What is needed: Repeat verbatim only the lines from the opening of the material below through the one that contains "- simpl. rewrite".

-- Opening Marker --

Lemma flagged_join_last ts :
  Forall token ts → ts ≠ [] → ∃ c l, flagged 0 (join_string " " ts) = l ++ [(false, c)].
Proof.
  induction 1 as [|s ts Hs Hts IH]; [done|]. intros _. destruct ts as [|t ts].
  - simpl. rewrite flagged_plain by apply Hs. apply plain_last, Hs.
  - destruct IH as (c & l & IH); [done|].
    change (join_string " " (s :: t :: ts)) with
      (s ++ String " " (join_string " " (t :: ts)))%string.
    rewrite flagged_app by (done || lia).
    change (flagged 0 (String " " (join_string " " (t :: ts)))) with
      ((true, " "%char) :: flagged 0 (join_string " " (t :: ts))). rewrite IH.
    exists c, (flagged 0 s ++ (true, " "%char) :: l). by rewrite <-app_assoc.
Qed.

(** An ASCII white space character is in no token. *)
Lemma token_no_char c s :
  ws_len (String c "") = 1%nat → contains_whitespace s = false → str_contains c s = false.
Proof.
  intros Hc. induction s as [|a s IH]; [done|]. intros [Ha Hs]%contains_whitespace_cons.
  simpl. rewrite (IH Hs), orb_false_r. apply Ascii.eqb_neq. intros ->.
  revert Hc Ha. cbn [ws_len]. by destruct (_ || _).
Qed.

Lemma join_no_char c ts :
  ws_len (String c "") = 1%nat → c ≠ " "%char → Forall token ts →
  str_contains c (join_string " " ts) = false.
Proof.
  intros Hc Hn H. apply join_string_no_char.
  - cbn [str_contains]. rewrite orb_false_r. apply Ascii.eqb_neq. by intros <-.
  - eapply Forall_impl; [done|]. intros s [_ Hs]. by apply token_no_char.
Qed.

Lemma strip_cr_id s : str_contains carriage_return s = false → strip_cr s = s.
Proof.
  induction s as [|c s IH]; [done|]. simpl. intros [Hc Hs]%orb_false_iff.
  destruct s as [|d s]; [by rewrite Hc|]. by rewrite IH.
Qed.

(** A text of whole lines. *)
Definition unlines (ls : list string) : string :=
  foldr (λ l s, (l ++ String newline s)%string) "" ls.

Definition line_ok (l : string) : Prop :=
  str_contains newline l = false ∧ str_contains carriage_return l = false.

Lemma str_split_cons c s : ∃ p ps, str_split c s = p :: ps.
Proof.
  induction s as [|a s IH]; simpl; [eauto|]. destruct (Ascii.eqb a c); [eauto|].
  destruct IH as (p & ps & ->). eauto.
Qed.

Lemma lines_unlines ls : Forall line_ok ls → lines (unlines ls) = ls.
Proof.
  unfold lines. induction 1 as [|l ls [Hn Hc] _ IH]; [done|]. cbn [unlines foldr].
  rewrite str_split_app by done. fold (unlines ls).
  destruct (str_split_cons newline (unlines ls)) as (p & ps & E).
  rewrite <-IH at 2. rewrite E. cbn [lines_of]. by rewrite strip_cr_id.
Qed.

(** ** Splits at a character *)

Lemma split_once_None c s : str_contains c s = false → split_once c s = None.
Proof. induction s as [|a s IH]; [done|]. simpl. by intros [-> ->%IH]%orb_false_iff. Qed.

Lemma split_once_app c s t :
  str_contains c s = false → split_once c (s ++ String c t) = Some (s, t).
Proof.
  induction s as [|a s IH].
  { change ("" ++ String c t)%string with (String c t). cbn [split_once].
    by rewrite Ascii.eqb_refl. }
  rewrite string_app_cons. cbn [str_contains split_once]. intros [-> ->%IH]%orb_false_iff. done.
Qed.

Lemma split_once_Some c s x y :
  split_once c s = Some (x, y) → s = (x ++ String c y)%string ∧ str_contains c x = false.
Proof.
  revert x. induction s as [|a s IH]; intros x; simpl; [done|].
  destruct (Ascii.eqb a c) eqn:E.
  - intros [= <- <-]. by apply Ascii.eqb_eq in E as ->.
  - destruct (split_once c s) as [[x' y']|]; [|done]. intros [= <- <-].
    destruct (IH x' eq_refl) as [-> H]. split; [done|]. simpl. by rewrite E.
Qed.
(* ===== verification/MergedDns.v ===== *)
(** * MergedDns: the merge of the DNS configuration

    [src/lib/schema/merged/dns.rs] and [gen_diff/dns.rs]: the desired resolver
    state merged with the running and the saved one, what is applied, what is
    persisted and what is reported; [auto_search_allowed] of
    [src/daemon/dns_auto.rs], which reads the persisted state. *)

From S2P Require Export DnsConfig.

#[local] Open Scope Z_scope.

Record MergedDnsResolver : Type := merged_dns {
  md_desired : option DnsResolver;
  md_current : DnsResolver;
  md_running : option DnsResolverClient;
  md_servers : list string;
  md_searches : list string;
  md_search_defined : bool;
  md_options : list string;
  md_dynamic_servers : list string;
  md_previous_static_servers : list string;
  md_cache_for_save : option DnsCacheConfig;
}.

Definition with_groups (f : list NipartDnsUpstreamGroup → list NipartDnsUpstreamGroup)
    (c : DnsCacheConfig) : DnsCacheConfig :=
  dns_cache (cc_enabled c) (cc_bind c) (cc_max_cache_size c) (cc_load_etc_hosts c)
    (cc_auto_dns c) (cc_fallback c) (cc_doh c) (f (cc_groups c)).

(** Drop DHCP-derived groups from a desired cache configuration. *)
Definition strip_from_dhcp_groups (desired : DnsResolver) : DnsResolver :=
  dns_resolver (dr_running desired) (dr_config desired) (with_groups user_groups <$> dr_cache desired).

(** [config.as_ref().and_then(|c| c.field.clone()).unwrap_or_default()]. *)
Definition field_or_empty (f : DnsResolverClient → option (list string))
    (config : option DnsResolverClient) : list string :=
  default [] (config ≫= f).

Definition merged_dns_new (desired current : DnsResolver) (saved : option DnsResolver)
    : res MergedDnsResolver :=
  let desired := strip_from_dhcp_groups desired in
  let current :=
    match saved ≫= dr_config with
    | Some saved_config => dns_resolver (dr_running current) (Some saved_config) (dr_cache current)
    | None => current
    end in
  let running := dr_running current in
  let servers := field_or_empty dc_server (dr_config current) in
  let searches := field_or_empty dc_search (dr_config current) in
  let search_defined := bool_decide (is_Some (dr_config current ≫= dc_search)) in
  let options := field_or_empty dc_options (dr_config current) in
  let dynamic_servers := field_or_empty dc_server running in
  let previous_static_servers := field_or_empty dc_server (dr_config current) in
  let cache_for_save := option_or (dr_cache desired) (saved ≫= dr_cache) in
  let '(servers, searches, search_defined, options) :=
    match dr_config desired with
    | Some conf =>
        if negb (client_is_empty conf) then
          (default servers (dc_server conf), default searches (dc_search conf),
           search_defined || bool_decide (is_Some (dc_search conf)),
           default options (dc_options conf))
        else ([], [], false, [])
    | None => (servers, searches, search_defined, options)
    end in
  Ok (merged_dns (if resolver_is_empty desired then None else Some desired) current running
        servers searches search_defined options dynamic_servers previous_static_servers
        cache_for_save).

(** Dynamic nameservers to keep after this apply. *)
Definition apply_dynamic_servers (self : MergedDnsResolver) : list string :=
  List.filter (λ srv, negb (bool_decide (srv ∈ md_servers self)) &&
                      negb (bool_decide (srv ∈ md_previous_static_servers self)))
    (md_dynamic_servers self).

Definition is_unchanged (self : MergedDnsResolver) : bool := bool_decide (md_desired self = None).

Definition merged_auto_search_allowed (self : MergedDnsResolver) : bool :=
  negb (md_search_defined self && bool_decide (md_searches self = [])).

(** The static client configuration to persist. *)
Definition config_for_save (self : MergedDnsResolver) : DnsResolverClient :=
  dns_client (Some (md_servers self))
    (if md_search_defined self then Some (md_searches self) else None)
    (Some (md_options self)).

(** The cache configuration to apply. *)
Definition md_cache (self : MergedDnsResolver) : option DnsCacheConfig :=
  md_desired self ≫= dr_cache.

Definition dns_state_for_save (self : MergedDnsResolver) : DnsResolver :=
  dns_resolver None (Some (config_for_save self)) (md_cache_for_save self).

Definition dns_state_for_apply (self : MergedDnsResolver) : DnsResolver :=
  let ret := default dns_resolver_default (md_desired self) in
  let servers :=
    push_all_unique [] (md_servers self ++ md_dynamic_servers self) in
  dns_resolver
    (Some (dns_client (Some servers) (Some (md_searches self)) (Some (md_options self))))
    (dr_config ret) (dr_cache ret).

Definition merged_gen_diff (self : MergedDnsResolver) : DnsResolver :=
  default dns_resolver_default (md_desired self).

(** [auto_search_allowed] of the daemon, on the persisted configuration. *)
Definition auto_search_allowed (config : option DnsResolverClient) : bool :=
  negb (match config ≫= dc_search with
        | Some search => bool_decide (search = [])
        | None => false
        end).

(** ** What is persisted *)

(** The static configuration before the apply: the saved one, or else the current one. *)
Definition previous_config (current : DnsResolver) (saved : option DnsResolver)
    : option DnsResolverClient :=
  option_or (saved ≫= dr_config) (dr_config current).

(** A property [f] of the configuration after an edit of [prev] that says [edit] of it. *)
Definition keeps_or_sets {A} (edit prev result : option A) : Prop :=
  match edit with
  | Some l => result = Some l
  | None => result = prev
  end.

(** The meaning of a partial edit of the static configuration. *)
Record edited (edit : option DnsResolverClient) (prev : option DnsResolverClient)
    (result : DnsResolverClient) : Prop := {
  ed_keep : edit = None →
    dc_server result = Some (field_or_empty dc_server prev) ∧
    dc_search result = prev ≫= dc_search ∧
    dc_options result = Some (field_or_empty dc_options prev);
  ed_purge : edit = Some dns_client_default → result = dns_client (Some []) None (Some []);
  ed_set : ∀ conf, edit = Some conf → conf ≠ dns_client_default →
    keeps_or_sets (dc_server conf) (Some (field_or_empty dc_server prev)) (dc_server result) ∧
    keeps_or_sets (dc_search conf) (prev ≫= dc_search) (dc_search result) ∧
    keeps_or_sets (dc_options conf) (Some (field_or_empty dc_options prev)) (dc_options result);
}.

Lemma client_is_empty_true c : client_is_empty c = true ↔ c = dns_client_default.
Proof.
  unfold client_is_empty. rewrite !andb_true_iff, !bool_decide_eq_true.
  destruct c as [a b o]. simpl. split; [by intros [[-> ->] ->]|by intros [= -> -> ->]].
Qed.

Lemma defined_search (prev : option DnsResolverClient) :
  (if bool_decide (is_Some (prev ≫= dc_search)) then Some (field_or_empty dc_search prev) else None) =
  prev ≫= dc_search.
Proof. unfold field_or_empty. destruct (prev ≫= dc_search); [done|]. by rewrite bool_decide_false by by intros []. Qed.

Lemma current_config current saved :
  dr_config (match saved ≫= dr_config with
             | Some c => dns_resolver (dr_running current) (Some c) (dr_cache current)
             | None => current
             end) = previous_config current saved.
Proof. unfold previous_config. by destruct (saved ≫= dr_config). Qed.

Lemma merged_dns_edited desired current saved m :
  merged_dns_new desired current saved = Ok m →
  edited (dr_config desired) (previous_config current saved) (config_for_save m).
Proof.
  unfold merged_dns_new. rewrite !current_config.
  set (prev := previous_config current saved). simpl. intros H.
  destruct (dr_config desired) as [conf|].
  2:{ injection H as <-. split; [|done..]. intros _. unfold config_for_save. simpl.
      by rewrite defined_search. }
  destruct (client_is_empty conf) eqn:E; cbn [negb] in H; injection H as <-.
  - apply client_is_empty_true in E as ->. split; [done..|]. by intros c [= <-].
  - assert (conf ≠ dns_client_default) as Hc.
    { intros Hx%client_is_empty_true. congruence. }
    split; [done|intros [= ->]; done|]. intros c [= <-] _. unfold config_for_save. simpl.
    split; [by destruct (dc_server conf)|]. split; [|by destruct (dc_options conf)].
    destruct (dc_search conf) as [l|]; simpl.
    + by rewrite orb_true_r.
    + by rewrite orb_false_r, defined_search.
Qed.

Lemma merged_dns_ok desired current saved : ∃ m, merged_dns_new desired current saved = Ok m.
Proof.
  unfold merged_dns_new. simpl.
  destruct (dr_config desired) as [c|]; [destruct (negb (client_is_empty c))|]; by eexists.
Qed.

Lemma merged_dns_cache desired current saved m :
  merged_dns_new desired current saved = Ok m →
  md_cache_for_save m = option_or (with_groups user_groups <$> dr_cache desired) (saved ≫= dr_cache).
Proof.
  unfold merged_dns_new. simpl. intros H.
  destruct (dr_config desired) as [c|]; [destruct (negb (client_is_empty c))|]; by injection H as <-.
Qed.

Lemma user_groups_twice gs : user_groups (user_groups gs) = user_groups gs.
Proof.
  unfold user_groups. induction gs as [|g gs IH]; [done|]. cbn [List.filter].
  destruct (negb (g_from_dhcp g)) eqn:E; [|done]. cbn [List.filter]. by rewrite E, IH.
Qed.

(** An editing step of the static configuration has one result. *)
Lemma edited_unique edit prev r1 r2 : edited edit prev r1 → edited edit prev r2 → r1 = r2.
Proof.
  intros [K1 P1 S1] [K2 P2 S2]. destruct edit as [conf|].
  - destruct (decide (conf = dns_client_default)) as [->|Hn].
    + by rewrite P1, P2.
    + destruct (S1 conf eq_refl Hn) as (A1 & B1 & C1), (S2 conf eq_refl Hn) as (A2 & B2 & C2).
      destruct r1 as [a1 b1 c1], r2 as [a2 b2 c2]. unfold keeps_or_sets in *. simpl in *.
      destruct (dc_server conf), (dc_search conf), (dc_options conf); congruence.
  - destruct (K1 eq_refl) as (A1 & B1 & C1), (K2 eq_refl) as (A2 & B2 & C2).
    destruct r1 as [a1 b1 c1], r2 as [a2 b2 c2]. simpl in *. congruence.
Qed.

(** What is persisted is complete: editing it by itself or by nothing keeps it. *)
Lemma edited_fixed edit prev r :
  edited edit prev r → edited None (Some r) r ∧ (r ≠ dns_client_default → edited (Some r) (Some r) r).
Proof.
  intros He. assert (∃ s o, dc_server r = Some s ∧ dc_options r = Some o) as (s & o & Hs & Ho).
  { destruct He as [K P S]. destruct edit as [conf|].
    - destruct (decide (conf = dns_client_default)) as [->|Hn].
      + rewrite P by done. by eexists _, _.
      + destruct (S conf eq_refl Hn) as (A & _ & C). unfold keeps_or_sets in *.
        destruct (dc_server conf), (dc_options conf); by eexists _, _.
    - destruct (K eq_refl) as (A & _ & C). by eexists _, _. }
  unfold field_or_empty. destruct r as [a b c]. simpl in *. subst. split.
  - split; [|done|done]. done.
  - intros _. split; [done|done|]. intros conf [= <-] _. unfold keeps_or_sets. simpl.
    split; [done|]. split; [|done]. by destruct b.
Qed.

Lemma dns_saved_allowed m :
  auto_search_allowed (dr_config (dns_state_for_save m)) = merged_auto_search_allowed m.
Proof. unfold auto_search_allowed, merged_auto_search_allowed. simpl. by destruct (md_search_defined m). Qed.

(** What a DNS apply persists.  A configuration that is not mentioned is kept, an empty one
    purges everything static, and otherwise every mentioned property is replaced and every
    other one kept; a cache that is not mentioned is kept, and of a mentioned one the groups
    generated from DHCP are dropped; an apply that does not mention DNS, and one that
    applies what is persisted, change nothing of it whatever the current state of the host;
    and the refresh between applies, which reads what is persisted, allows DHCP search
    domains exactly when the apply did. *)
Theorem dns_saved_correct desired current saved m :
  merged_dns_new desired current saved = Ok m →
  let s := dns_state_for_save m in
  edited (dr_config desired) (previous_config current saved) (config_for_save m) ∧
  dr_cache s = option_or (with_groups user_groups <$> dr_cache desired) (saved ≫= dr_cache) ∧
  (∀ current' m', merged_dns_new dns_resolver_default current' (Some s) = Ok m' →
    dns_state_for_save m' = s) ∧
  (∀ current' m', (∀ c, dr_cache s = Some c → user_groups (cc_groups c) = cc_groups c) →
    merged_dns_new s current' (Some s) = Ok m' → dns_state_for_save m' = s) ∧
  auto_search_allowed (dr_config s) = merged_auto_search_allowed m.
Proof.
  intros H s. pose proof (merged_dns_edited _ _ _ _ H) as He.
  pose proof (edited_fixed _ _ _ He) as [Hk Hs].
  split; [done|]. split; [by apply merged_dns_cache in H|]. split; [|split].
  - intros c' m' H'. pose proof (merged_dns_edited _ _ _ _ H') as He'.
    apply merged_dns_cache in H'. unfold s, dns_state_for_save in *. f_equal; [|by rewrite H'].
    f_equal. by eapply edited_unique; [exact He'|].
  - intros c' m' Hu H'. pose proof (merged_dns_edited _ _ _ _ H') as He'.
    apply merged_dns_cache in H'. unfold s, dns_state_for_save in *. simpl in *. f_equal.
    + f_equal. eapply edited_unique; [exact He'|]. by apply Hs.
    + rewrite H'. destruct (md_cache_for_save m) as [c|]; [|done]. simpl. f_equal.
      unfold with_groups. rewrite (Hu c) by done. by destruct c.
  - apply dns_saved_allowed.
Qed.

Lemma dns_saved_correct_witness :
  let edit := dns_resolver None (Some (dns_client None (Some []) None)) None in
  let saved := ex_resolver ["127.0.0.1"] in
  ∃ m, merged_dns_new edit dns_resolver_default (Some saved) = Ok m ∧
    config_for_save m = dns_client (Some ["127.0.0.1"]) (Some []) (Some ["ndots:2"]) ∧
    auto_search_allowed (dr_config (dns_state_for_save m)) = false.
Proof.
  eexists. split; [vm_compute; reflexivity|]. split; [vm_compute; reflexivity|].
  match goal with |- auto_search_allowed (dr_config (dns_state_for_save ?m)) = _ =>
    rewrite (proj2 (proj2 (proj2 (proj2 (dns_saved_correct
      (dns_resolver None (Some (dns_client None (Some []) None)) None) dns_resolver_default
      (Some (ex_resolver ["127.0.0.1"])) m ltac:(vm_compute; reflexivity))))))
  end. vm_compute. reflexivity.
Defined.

-- Closing Marker --

Solved problem:
Lemma flagged_join_last ts :
  Forall token ts → ts ≠ [] → ∃ c l, flagged 0 (join_string " " ts) = l ++ [(false, c)].
Proof.
  induction 1 as [|s ts Hs Hts IH]; [done|]. intros _. destruct ts as [|t ts].
  - simpl. rewrite flagged_plain by apply Hs. apply plain_last, Hs.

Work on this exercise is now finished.